I’m still subscribed to my former home’s community on NextDoor.  Partially, because it slipped through the cracks and I neglected to address it after I had moved out, but also in part because it’s turned into this inadvertent source of amusement, fascination and a constant reminder of how glad I am to not live in the community anymore. 

Don’t get me wrong, I loved the shit out of my old house.  The house itself was great, and if it were remotely possible to uproot homes, and plop them down onto other places like Sim City, I totally would.  It’s just that it just happened to exist in a community that went in completely the wrong direction from where I had hoped it would.

Needless to say, based on shit I read on NextDoor on nearly a daily basis, the neighborhood has progressively been getting worse since I moved out.  And after every single I read about disgruntled residents of my old community, and all the neighboring communities dealing with some unfortunate issues on too often of a basis, all I can do is shake my head and take a huge sigh of relief.

Like, the first few weeks of life after the move, I was admittedly in a state of unease at the general change in life.  But as the transition eased, and the NextDoor notifications continued to trickle in, with stories of break-ins, shared security cam recordings of suspicious activity, and oh yeah a shooting incident, all melancholy feelings were gone and completely replaced with pure, unadulterated relief.

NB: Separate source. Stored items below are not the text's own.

Lemma lay_end_used m cs : lay m cs -> chunk_used h E m = true.
Proof. intros L. unfold chunk_used. by rewrite (lay_end _ _ L). Qed.

Lemma lay_right m cs c sz u : lay m cs -> (c, sz, u) ∈ cs -> right_chunk h c m = c + sz.
Proof.
  intros L Hin. unfold right_chunk. rewrite (lay_chunk_size _ _ _ _ _ L Hin).
  pose proof (lay_pos _ _ _ _ _ L Hin). pose proof geom_facts. apply uwrap_small.
  change (2 ^ 32) with 4294967296. lia.
Qed.

Lemma lay_left_chunk m cs c sz u : lay m cs -> (c, sz, u) ∈ cs -> left_chunk h (c + sz) m = c.
Proof.
  intros L Hin. unfold left_chunk. rewrite (lay_left _ _ L _ _ _ Hin).
  pose proof (lay_pos _ _ _ _ _ L Hin). pose proof geom_facts.
  replace (c + sz - sz) with c by lia. apply uwrap_small.
  change (2 ^ 32) with 4294967296. lia.
Qed.

(** ** Header updates *)

Ltac faddr_ne :=
  unfold faddr; let HW := fresh in
  destruct width_cases as [(_ & HW & _)|(_ & HW & _)]; rewrite HW; simpl; lia.

(** The memory a header operation may change: the headers of [cs]. *)
Definition only_hdrs (l : list Z) (m m' : mem) : Prop :=
  geo m' /\ agree in_meta m m' /\ forall x, (forall c, c ∈ l -> ~ in_hdr c x) -> m' x = m x.

Lemma set_used_wrote c sz u v m :
  geo m -> writable c SIZE_AND_USED -> 0 <= sz < field_max ->
  chunk_field h c SIZE_AND_USED m = 2 * sz + b2z u ->
  wrote c SIZE_AND_USED (2 * sz + b2z v) m (set_chunk_used h c v m).
Proof.
  intros Hm Hc Hs Hf. unfold set_chunk_used. rewrite Hf.
  replace (if v then Z.lor (2 * sz + b2z u) 1 else Z.ldiff (2 * sz + b2z u) 1) with (2 * sz + b2z v).
  - apply chunk_set_wrote; [done|done|destruct v; simpl; lia].
  - destruct v; [by rewrite lor_used by lia|rewrite ldiff_used by lia; simpl; lia].
Qed.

Residents airing out their grievances, passively-aggressively shaming behaviors they don’t agree with, and my favorite, the rant featured above, are daily occurrences on NextDoor now, and it’s like a trainwreck that I can enjoy even more, now that I’m but a mere bystander, and not a fellow resident.

I never wanted to admit it while living there, but god damn my house was in the hood.  Nobody ever wants to admit that unfortunate distinction.

Behind the litany of beige boxes, the quaint little gazebo up front, and the flowers in the public areas, was a community full of shady characters, law-breakers, thieves among us, and just an undesirable place to live.  Motherfuckers who let their dogs roam free and shit wherever they want without getting picked up after, children all growing up around the wrong crowds with parents that don’t raise them well, and constant agitations like teenagers on dirt bikes, shit heads throwing their trash wherever they want, and people driving too fast in the neighborhood.

I denied all this bullshit as long as I could, as to not make me feel like I was drowning in the despair of living a reality inside of a hood, but now that I’m free from it, I can’t not feel like a tremendous weight has been lifted off my shoulders.

Seriously, every time a NextDoor notification comes in, and the headline is a succinct all-caps blurb like BREAK IN ALERT or SHOOTING, my I can feel my pupils dilate, my eyes widen, and my jaw drop a little bit at the incredulous way the neighborhood continues to go downhill.  I feel bad for all the people on NextDoor who are trying their damnedest to communicate and create a community, because undoubtedly the bad behaving people of the hood are mostly likely not on, and don’t care about what their actions are doing.

But I’m just glad none of it is my problem anymore.  Not a day goes by where I don’t say that I’m relieved to not be living in the hood anymore, and as whatever god as my witness, I hope that it never happens again.